Há biografias pouco divulgadas que revelam pessoas surpreendentes e com histórias mais ricas do que a maioria das celebridades que costuma atrair os holofotes. Uma delas, que me caiu às mãos numa reportagem secundária de uma revista de circulação nacional, mereceria ser espalhada aos quatro ventos e espelhada por quem, de fato, deseja crescer espiritualmente.

Estou falando da psiquiatra alagoana Nise da Silveira, que, se viva estivesse, completaria seu centenário de nascimento em 2005. Sem qualquer sombra de dúvida, ela é daquelas mulheres que podiam perfeitamente ser apontadas como à frente do seu tempo. A começar por ter desafiado os costumes machistas que ainda eram fortes no começo do século 20 no Brasil. Em 1921, com apenas 16 anos, foi a única mulher numa turma de 158 estudantes de Medicina em Salvador, na Bahia.
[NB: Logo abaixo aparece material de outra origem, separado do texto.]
(** * BusTub buffer pool core: LRU-K replacer, extendible hash table,
      buffer pool manager instance.

    A shallow embedding of the three C++ translation units
    (lru_k_replacer.cpp, extendible_hash_table.cpp,
    buffer_pool_manager_instance.cpp) and the properties of their
    natural-language specification.

    Conventions of the embedding.
    - [size_t] values are integers of [Z] reduced modulo 2^64 wherever the
      code performs arithmetic on them; [int] values are integers of [Z],
      and an [int] operation that can overflow is marked where it occurs.
    - A computation that the C++ program does not complete normally (a failed
      BUSTUB_ASSERT, undefined behaviour such as [front()] of an empty list,
      an out-of-bounds [operator[]], a shift outside the width of [int], or a
      loop that is given too little fuel) yields [None]; a normal return
      yields [Some] of the returned value and of the state after the call.
    - The mutexes are not modelled: every member function runs under its
      object's latch from its first to its last statement. *)

From Stdlib Require Import ZArith Lia List Bool.
From stdpp Require Import base tactics numbers option list.

Local Open Scope Z_scope.

(** ** Machine integers *)

Definition SIZE_MAX : Z := 2 ^ 64 - 1.
Definition INT_MAX : Z := 2 ^ 31 - 1.
Definition INT_MIN : Z := - 2 ^ 31.

(** Conversion to [size_t], and the result of [size_t] arithmetic. *)
Definition size_t (x : Z) : Z := x mod 2 ^ 64.

(** The result of [int] arithmetic: undefined when it leaves the range. *)
Definition int_checked (x : Z) : option Z :=
  if (INT_MIN <=? x) && (x <=? INT_MAX) then Some x else None.

(** Two's-complement wrap-around of a 32-bit [int]. *)
Definition int_wrap (x : Z) : Z := (x + 2 ^ 31) mod 2 ^ 32 - 2 ^ 31.

(** [using frame_id_t = int;  const frame_id_t INVALID_FRAME_ID = -1;] *)
Abbreviation frame_id_t := Z.
Definition INVALID_FRAME_ID : frame_id_t := -1.

(** [page_id_t] is a 32-bit [int]. *)
Abbreviation page_id_t := Z.

(** * LRU-K replacer *)

Module LRUKReplacer.

(** [struct FrameInfo]: the access history, oldest first, and the evictable
    flag.  The default constructor leaves the list empty and the flag false. *)
Record FrameInfo : Type := mkFrameInfo {
  access_timestamps : list Z;
  evictable : bool
}.

Definition FrameInfo_default : FrameInfo :=
  {| access_timestamps := []; evictable := false |}.

(** The replacer object.  [frame_map_] is a [std::unordered_map]; it is kept
    as an association list whose order is the iteration order of the map,
    about which nothing is assumed. *)
Record t : Type := mk {
  frame_map_ : list (frame_id_t * FrameInfo);
  current_timestamp_ : Z;
  curr_size_ : Z;
  replacer_size_ : Z;
  k_ : Z
}.

Definition set_frame_map (m : list (frame_id_t * FrameInfo)) (r : t) : t :=
  {| frame_map_ := m; current_timestamp_ := current_timestamp_ r;
     curr_size_ := curr_size_ r; replacer_size_ := replacer_size_ r;
     k_ := k_ r |}.

Definition set_current_timestamp (ts : Z) (r : t) : t :=
  {| frame_map_ := frame_map_ r; current_timestamp_ := ts;
     curr_size_ := curr_size_ r; replacer_size_ := replacer_size_ r;
     k_ := k_ r |}.

Definition set_curr_size (n : Z) (r : t) : t :=
  {| frame_map_ := frame_map_ r; current_timestamp_ := current_timestamp_ r;
     curr_size_ := n; replacer_size_ := replacer_size_ r; k_ := k_ r |}.

(** [frame_map_.find(fid)] *)
Fixpoint fm_find (fid : frame_id_t) (m : list (frame_id_t * FrameInfo))
  : option FrameInfo :=
  match m with
  | [] => None
  | (g, fi) :: m' => if g =? fid then Some fi else fm_find fid m'
  end.

(** [frame_map_.erase(fid)]: the keys of a map are distinct, so at most one
    record goes. *)
Definition fm_erase (fid : frame_id_t) (m : list (frame_id_t * FrameInfo))
  : list (frame_id_t * FrameInfo) :=
  List.filter (fun e => negb (fst e =? fid)) m.

(** [auto &fi = frame_map_[fid]; fi = f(fi);] : the record is created with
    the default constructor when the key is absent (where a new record
    stands in the iteration order is not specified; it is put last). *)
Fixpoint fm_access (fid : frame_id_t) (f : FrameInfo -> FrameInfo)
  (m : list (frame_id_t * FrameInfo)) : list (frame_id_t * FrameInfo) :=
  match m with
  | [] => [(fid, f FrameInfo_default)]
  | (g, fi) :: m' =>
      if g =? fid then (g, f fi) :: m' else (g, fi) :: fm_access fid f m'
  end.

(** Constructor: [BUSTUB_ASSERT(k_ >= 1, ...)]. *)
Definition new_ (num_frames k : Z) : option t :=
  if 1 <=? k then
    Some {| frame_map_ := []; current_timestamp_ := 0; curr_size_ := 0;
            replacer_size_ := num_frames; k_ := k |}
  else None.

(** The three locals of the scan loop of [Evict]. *)
Record scan_state : Type := mkScan {
  victim_fid : frame_id_t;
  max_backward_dist : Z;
  earliest_first_ts : Z
}.

Definition scan_init : scan_state :=
  {| victim_fid := INVALID_FRAME_ID; max_backward_dist := 0;
     earliest_first_ts := SIZE_MAX |}.

(** [ts_list.front()], undefined on an empty list. *)
Definition front (ts_list : list Z) : option Z := head ts_list.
Numa das histórias narradas no livro “A Trinca do Curvelo”, de Elvia Bezerra (uma de suas biógrafas), ficam evidentes a coragem e a determinação que fariam daquela jovem uma das psiquiatras mais respeitadas do seu tempo. Num dos primeiros dias de aula, um professor da disciplina Parasitologia chegou à sala com uma cobra viva presa num vidro, com a clara intenção de testar a então adolescente e de, talvez, mostrar a ela que a Medicina era um desafio grande demais para o sexo feminino. Tirando a serpente do vidro, o professor se dirigiu a Nise e colocou o animal em suas mãos, já esperando o que todos os demais estudantes previam. A surpresa foi geral quando ela segurou a cobra por um minuto inteiro, se virou para o colega ao lado e disse: “agora é sua vez”.
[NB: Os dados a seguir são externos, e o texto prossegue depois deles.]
(** [mat4.rotateX], [mat4.rotateY], [mat4.rotateZ] with [out] and [a] the
    same matrix: [a] times the rotation about the axis. *)
Definition mat4_rotateX (a : mat4) (rad : R) : mat4 :=
  let s := sin rad in
  let c := cos rad in
  Mat4 (m0 a) (m1 a) (m2 a) (m3 a)
       (m4 a * c + m8 a * s) (m5 a * c + m9 a * s)
       (m6 a * c + m10 a * s) (m7 a * c + m11 a * s)
       (m8 a * c - m4 a * s) (m9 a * c - m5 a * s)
       (m10 a * c - m6 a * s) (m11 a * c - m7 a * s)
       (m12 a) (m13 a) (m14 a) (m15 a).

Definition mat4_rotateY (a : mat4) (rad : R) : mat4 :=
  let s := sin rad in
  let c := cos rad in
  Mat4 (m0 a * c - m8 a * s) (m1 a * c - m9 a * s)
       (m2 a * c - m10 a * s) (m3 a * c - m11 a * s)
       (m4 a) (m5 a) (m6 a) (m7 a)
       (m0 a * s + m8 a * c) (m1 a * s + m9 a * c)
       (m2 a * s + m10 a * c) (m3 a * s + m11 a * c)
       (m12 a) (m13 a) (m14 a) (m15 a).

Definition mat4_rotateZ (a : mat4) (rad : R) : mat4 :=
  let s := sin rad in
  let c := cos rad in
  Mat4 (m0 a * c + m4 a * s) (m1 a * c + m5 a * s)
       (m2 a * c + m6 a * s) (m3 a * c + m7 a * s)
       (m4 a * c - m0 a * s) (m5 a * c - m1 a * s)
       (m6 a * c - m2 a * s) (m7 a * c - m3 a * s)
       (m8 a) (m9 a) (m10 a) (m11 a)
       (m12 a) (m13 a) (m14 a) (m15 a).

(** [mat4.getTranslation]. *)
Definition mat4_getTranslation (m : mat4) : vec3 :=
  Vec3 (m12 m) (m13 m) (m14 m).

(** ** MathHelpers *)

Definition TAU : R := 2 * PI.
(** * rovertest: a rover on granular terrain, co-simulated

  Shallow embedding of [src/rovertest.cpp] (Project Chrono demo: a
  six-wheel rover driven by Chrono's rigid-body solver, coupled with a
  Chrono::Gpu particle terrain) and the properties of its coupling loop,
  checkpoint reader, frame recorder and startup code.

  Conventions of the embedding.
  - The loop counter [t] is a C++ [float] and the step size a [double]:
    both are modelled bit for bit with the IEEE 754 specification of the
    Standard Library ([SpecFloat], binary32 and binary64, round to
    nearest even).
  - [ChVector<>], [ChQuaternion<>] and [ChBody] are class templates of the
    Chrono library over a scalar type; the embedding is generic over a
    scalar interface [Real], with two instances: the real numbers (the
    idealised reading, used where a property is about the formula) and
    binary64 (used to run the code on concrete inputs).
  - The two solvers are external collaborators. Their step functions are
    the fields of two classes; what the coupling protocol needs from them
    is stated as classes of laws, assumed where a property needs them.
  - Undefined behaviour and [exit] are results of their own, never
    silently given some value. *)

From Stdlib Require Import ZArith QArith Qround Reals RNsatz Lra Lia Bool Ascii String.
From Stdlib Require Import DecimalString Floats.SpecFloat.
From stdpp Require Import base option list.

Local Open Scope Z_scope.

(* ===================================================================== *)
(** * Machine arithmetic: binary32 and binary64                           *)
(* ===================================================================== *)

Module Ieee.

(** C++ [float] and [double]. Both are [spec_float]; the operations fix
    the precision. *)
Definition float : Type := spec_float.
Definition double : Type := spec_float.

Definition dadd : double -> double -> double := SFadd 53 1024.
Definition dsub : double -> double -> double := SFsub 53 1024.
Definition dmul : double -> double -> double := SFmul 53 1024.
Definition ddiv : double -> double -> double := SFdiv 53 1024.
Definition dsqrt : double -> double := SFsqrt 53 1024.

(** Integer to [double] conversion (exact below 2^53). *)
Definition d_of_Z (z : Z) : double := binary_normalize 53 1024 z 0 false.

(** The decimal literal [n/d], correctly rounded: [0.005] is
    [dlit 5 1000]. Numerator and denominator are exact doubles, and the
    division rounds their quotient to the nearest double. *)
Definition dlit (n d : Z) : double := ddiv (d_of_Z n) (d_of_Z d).

Definition f_of_Z (z : Z) : float := binary_normalize 24 128 z 0 false.
Definition flit (n d : Z) : float := SFdiv 24 128 (f_of_Z n) (f_of_Z d).

(** Widening [float] to [double] is exact; it renormalises the mantissa
    to 53 bits. *)
Definition f2d (x : float) : double :=
  match x with
  | S754_finite s m e => binary_round 53 1024 s m e
  | _ => x
  end.

(** Narrowing [double] to [float] rounds to nearest even. *)
Definition d2f (x : double) : float :=
  match x with
  | S754_finite s m e => binary_round 24 128 s m e
  | _ => x
  end.

Definition dltb : double -> double -> bool := SFltb.
Definition dleb : double -> double -> bool := SFleb.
Foi esta mesma mulher que anos mais tarde, já na década de 30, passou a militar na União Feminina do Brasil e foi presa por possuir livros considerados subversivos pela ditadura de Getúlio Vargas. Na prisão conheceu o escritor Graciliano Ramos, de quem foi grande amiga, e dividiu cela com Olga Prestes (tema do filme protagonizado pela atriz Camila Morgado).

A sua grande missão nesta vida, no entanto, foi tratar os doentes mentais sob uma perspectiva totalmente diversa daquela que sempre prevaleceu (à base de medicamentos dopantes e eletrochoques). Num centro psiquiátrico do Rio de Janeiro, Nise da Silveira desafiou estes “tratamentos” convencionais e ofereceu aos chamados loucos telas, tintas e pincéis. Nascia ali um amplo estudo sobre as relações entre arte e loucura; algo que serviria de alicerce para o Museu de Imagens do Inconsciente, fundado pela psiquiatra alagoana.
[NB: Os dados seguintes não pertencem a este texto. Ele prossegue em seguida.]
Lemma pmm_mark_used_ok s base len :
  cnt_ok s -> 0 <= base ->
  let s' := pmm_mark_used base len s in
  cnt_ok s' /\ same_tables s s' /\
  forall q, BITMAP_TEST q s' = used_pages base len s q || BITMAP_TEST q s.
Proof.
  intros C Hb. unfold pmm_mark_used, addr_to_page, used_pages. cbv zeta.
  set (e := u32 _ / PAGE_SIZE).
  set (e' := if g_total_pages s <? e then g_total_pages s else e).
  assert (He : e' = Z.min e (g_total_pages s)) by (subst e'; bcase; lia).
  set (b := base / PAGE_SIZE). rewrite <- He.
  assert (0 <= b) by (subst b; unfold PAGE_SIZE; zdm).
  destruct (Z.le_gt_cases e' b) as [Hle|Hgt].
  { replace (Z.to_nat (e' - b)) with 0%nat by lia. simpl.
    split; [done|]. split; [reflexivity|]. intros q. repeat bcase; simpl; try done; lia. }
  destruct (mark_used_loop_ok (Z.to_nat (e' - b)) s b C) as (C' & T' & B'); try lia.
  split; [exact C'|]. split; [exact T'|]. intros q. rewrite B'.
  replace (b + Z.of_nat (Z.to_nat (e' - b))) with e' by lia. done.
Qed.

Definition freed_pages (base len : Z) (s : Pmm) (q : Z) : bool :=
  (base / PAGE_SIZE <=? q) && (q <? Z.min ((u32 (base + len)) / PAGE_SIZE) (g_total_pages s)).

Lemma pmm_mark_free_ok s base len :
  cnt_ok s -> 0 <= base ->
  let s' := pmm_mark_free base len s in
  cnt_ok s' /\ same_tables s s' /\
  forall q, BITMAP_TEST q s' = negb (freed_pages base len s q) && BITMAP_TEST q s.
Proof.
  intros C Hb. unfold pmm_mark_free, addr_to_page, freed_pages. cbv zeta.
  set (e := u32 _ / PAGE_SIZE).
  set (e' := if g_total_pages s <? e then g_total_pages s else e).
  assert (He : e' = Z.min e (g_total_pages s)) by (subst e'; bcase; lia).
  set (b := base / PAGE_SIZE). rewrite <- He.
  assert (0 <= b) by (subst b; unfold PAGE_SIZE; zdm).
  destruct (Z.le_gt_cases e' b) as [Hle|Hgt].
  { replace (Z.to_nat (e' - b)) with 0%nat by lia. simpl.
    split; [done|]. split; [reflexivity|]. intros q. repeat bcase; simpl; try done; lia. }
  destruct (mark_free_loop_ok (Z.to_nat (e' - b)) s b C) as (C' & T' & B'); try lia.
  split; [exact C'|]. split; [exact T'|]. intros q. rewrite B'.
  replace (b + Z.of_nat (Z.to_nat (e' - b))) with e' by lia. done.
Qed.

(** ** Steps 1 to 3 *)

Lemma read8_memset8 v n : forall a m x,
  read8 (memset8 a v n m) x =
  if (a <=? x) && (x <? a + Z.of_nat n) then v mod 256 else read8 m x.
Proof.
  induction n as [|n IH]; intros a m x; cbn [memset8].
  { repeat bcase; simpl; try done; lia. }
  rewrite IH, read8_write8. repeat bcase; simpl; try done; lia.
Qed.

Lemma cover_iff total :
  0 <= total <= PMM_PAGINE_4GB ->
  total <= 8 * align_up (total / 8) PAGE_SIZE <->
  total mod 8 = 0 \/ (total / 8) mod PAGE_SIZE <> 0.
Proof.
  unfold PMM_PAGINE_4GB. intros H. change PAGE_SIZE with 4096.
  rewrite align_up_4096; unfold W32; [|zdm|zdm]. zdm.
Qed.

Definition pages_of (max_addr : Z) : Z := (max_addr + 4095) / 4096.

Lemma pmm_tables_ok max_addr kernel_end m :
  0 < max_addr -> max_addr + 4095 < W32 -> 0 <= kernel_end -> kernel_end + 4095 < W32 ->
  let total := pages_of max_addr in
  let s := pmm_tables max_addr kernel_end m in
  (total mod 8 = 0 \/ (total / 8) mod PAGE_SIZE <> 0) ->
  g_total_pages s = total /\ cnt_ok s /\ total <= 8 * g_bitmap_size s /\
  g_rif s = g_bitmap s + g_bitmap_size s /\
  (forall q, 0 <= q < total -> BITMAP_TEST q s = true) /\
  (forall q, 0 <= q < total -> read8 (pmem s) (g_rif s + q) = 0).
Proof.
  intros Hm Hov Hk Hkov total s Hc.
  assert (Htot : 0 < total <= PMM_PAGINE_4GB)
    by (subst total; unfold pages_of, PMM_PAGINE_4GB, W32 in *; zdm).
  assert (Ht : g_total_pages s = total).
  { subst s total. unfold pmm_tables, pages_of. simpl. change PAGE_SIZE with 4096.
    rewrite align_up_4096 by lia. by rewrite Z.div_mul by lia. }
  pose proof (proj2 (cover_iff total ltac:(lia)) Hc) as Hcov.
  assert (Hbs : g_bitmap_size s = align_up (total / 8) PAGE_SIZE) by (rewrite <- Ht; reflexivity).
  assert (Hrs : g_rif_size s = align_up total PAGE_SIZE) by (rewrite <- Ht; reflexivity).
  assert (Hr : total <= g_rif_size s).
  { rewrite Hrs. change PAGE_SIZE with 4096. unfold PMM_PAGINE_4GB, W32 in *.
    rewrite align_up_4096; unfold W32; [zdm|lia|lia]. }
  assert (HB : forall q, 0 <= q < total -> BITMAP_TEST q s = true).
  { intros q Hq. rewrite test_testbit. unfold s at 1, pmm_tables. cbn [pmem].
    rewrite !read8_memset8. change (g_bitmap s) with (align_up kernel_end PAGE_SIZE).
    fold (g_bitmap_size s). set (b := align_up kernel_end PAGE_SIZE).
    change (align_up (align_up max_addr PAGE_SIZE / PAGE_SIZE / 8) PAGE_SIZE) with (g_bitmap_size s).
    rewrite Hbs. set (A := align_up (total / 8) PAGE_SIZE) in *.
    assert (0 <= q / 8 < A) by (clearbody A; clear - Hq Hcov; zdm).
    replace (b + A <=? b + q / 8) with false by lia. simpl.
    rewrite Z2Nat.id by lia.
    rewrite (proj2 (Z.leb_le b (b + q / 8))), (proj2 (Z.ltb_lt (b + q / 8) (b + A))) by lia. simpl.
    change (255 mod 256) with (Z.ones 8). apply Z.ones_spec_low. zdm. }
  split; [done|]. split; [|split; [by rewrite Hbs|]; split; [reflexivity|]; split; [exact HB|]].
  - assert (Hz : free_count s = 0).
    { apply count_clear_zero. intros q Hq. apply HB. lia. }
    split; [by rewrite Ht | by rewrite Hz | subst s; simpl; lia].
  - intros q Hq. unfold s at 1, pmm_tables. cbn [pmem]. rewrite read8_memset8.
    change (align_up kernel_end PAGE_SIZE +
      align_up (align_up max_addr PAGE_SIZE / PAGE_SIZE / 8) PAGE_SIZE) with (g_rif s).
    change (align_up (align_up max_addr PAGE_SIZE / PAGE_SIZE) PAGE_SIZE) with (g_rif_size s).
    rewrite Z2Nat.id by lia.
    rewrite (proj2 (Z.leb_le (g_rif s) (g_rif s + q))),
      (proj2 (Z.ltb_lt (g_rif s + q) (g_rif s + g_rif_size s))) by lia. reflexivity.
Qed.

(** ** Steps 4 and 5 *)

(** An entry of the map that [pmm_init] frees, and the pages it frees. *)
Definition usable (e : E820Entry) : bool :=
  (e820_type e =? E820_TYPE_USABLE) && (base_high e =? 0) && negb (length_low e =? 0).

Lemma free_step_cases s e :
  free_step s e = if usable e then pmm_mark_free (base_low e) (length_low e) s else s.
Proof.
  unfold free_step, usable. destruct (e820_type e =? _), (base_high e =? 0), (length_low e =? 0); reflexivity.
Qed.

Lemma freed_pages_total base len s s' q :
  g_total_pages s' = g_total_pages s -> freed_pages base len s' q = freed_pages base len s q.
Proof. unfold freed_pages. by intros ->. Qed.

Lemma used_pages_total base len s s' q :
  g_total_pages s' = g_total_pages s -> used_pages base len s' q = used_pages base len s q.
Proof. unfold used_pages. by intros ->. Qed.

Lemma free_fold_ok l : forall s,
  cnt_ok s -> Forall (fun e => 0 <= base_low e) l ->
  let s' := fold_left free_step l s in
  cnt_ok s' /\ same_tables s s' /\
  forall q, BITMAP_TEST q s' =
    negb (existsb (fun e => usable e && freed_pages (base_low e) (length_low e) s q) l) && BITMAP_TEST q s.
Proof.
  induction l as [|e l IH]; intros s C HF; simpl; [by split|].
  apply Forall_cons in HF as [He HF].
  assert (H1 : cnt_ok (free_step s e) /\ same_tables s (free_step s e) /\
    forall q, BITMAP_TEST q (free_step s e) = negb (usable e && freed_pages (base_low e) (length_low e) s q) && BITMAP_TEST q s).
  { rewrite free_step_cases. destruct (usable e); [by apply pmm_mark_free_ok | by split]. }
  destruct H1 as (C1 & T1 & B1). destruct (IH (free_step s e) C1 HF) as (C2 & T2 & B2).
  split; [done|]. split; [by etrans|]. intros q. rewrite B2, B1.
  rewrite (existsb_ext _ (fun e => usable e && freed_pages (base_low e) (length_low e) s q))
    by (intros x; f_equal; apply freed_pages_total, (st_total _ _ T1)).
  by rewrite negb_orb, andb_assoc, (andb_comm (negb (existsb _ _))).
Qed.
Para Nise, que conheceu e chamou a atenção do já famoso psicanalista Carl Gustav Jung, a arte era capaz de dar às pessoas privadas da consciência um canal de expressão ilimitado. As oficinas de pintura, modelagem e teatro que ofereceu aos doentes mentais eram uma chance concreta de cura. Através dos trabalhos produzidos por eles era possível identificar seus traumas e encontrar as chaves para abrir aqueles sótãos escuros.

Um dos internos – Emydio de Barros – produziu sozinho mais de três mil telas. Uma outra – Adelina Gomes – desenhava sempre figuras de mães monstruosas. Diagnosticada como esquizofrênica em estado agudo, seus desenhos revelavam uma história que, pesquisada depois por Nise, deu a ela uma chance de ajudar sua paciente. A moça foi apaixonada por um rapaz, mas seu namoro foi repreendido com violência por sua mãe. Exatamente daí surgiu sua esquizofrenia.

São histórias como a desta médica aguerrida que nos fazem acreditar no ser humano capaz de fazer o Bem por determinação, e não por conveniência. O seu exemplo é tal qual uma bússola a apontar o norte em meio a esse intenso nevoeiro em que o mundo se tornou.